Lemma participant_ok_reused n p id li party stepId st :
  participant_ok n p -> 0 <= stepId < 4294967296 -> (party < n)%nat ->
  participant_ok n (Participant.mk _ li id true
    (nbsStepsReInit (Participant.steps p) stepId) (Some party) st).
Proof.
  intros [Hs Hm _] Hid Hp.
  destruct (steps_reinit (Participant.steps p) stepId Hs Hid) as (? & Hmax & _).
  split; simpl; [done|by rewrite Hmax|eauto].
Qed.

Lemma participant_ok_destroyed n p :
  participant_ok n p -> participant_ok n (nimbleServerParticipantDestroy p).
Proof. by intros [Hs Hm _]. Qed.

Lemma runs_join {E : halt -> Prop} self players count party stepId
    (Q : NimbleServerParticipants * (Z * list nat) -> Prop) :
  pool_wf self -> count = 1 -> (players !! 0%nat = None -> E (UninitializedRead PlayerOfRequest)) ->
  (if Pool.participantCount self =? Pool.participantCapacity self
   then Q (self, (NimbleServerErrSessionFull, []))
   else forall player id rest p s,
     players !! 0%nat = Some player ->
     contents (Pool.freeList self) = Z.of_nat id :: rest ->
     Pool.participants self !! id = Some p -> Participant.isUsed p = false ->
     (id < 64)%nat -> cbuf_wf s -> contents s = rest ->
     Q (Pool.mk _ (<[id := joined p id player party stepId]> (Pool.participants self))
          (Pool.participantCapacity self) (Pool.participantCount self + 1) s, (0, [id]))) ->
  sat E (nimbleServerParticipantsJoin self players count (Some party) stepId) Q.
Proof.
  intros Hwf -> Hnone HQ. unfold nimbleServerParticipantsJoin. run.
  pose proof (pool_count_range _ Hwf). pose proof (pool_capacity _ Hwf).
  rewrite u64_small by lia.
  destruct (Z.eqb_spec (Pool.participantCount self) (Pool.participantCapacity self)).
  { rewrite (proj2 (Z.ltb_lt _ _)) by lia. run. done. }
  rewrite (proj2 (Z.ltb_ge _ _)) by lia.
  pose proof (pool_free_count _ Hwf) as Hcount. rewrite <- length_contents in Hcount by apply Hwf.
  destruct (contents (Pool.freeList self)) as [|x rest] eqn:Hc; [simpl in Hcount; lia|].
  destruct (pool_free_head _ _ _ Hwf Hc) as [Hx (p & Hp & Hu)].
  run. eapply runs_read; [apply Hwf|done|]. intros s Hs Hf Hrest.
  cbn [Pool.set_freeList Pool.participantCapacity Pool.participants Pool.participantCount].
  unfold nimbleServerParticipantReInit. run. simpl.
  destruct (players !! 0%nat) as [player|] eqn:Hplayer; [|simpl; auto].
  specialize (HQ player (Z.to_nat x) rest p s). rewrite Z2Nat.id in HQ by lia.
  cbn [initialized]. run. rewrite u64_small by lia.
  unfold joined in HQ. rewrite Z2Nat.id in HQ by lia. apply HQ; try done. lia.
Qed.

#### Work instruction:
Where a line of the data above includes the string "Prop", pull it out.

#### Exercise solution:
Lemma runs_join {E : halt -> Prop} self players count party stepId
    (Q : NimbleServerParticipants * (Z * list nat) -> Prop) :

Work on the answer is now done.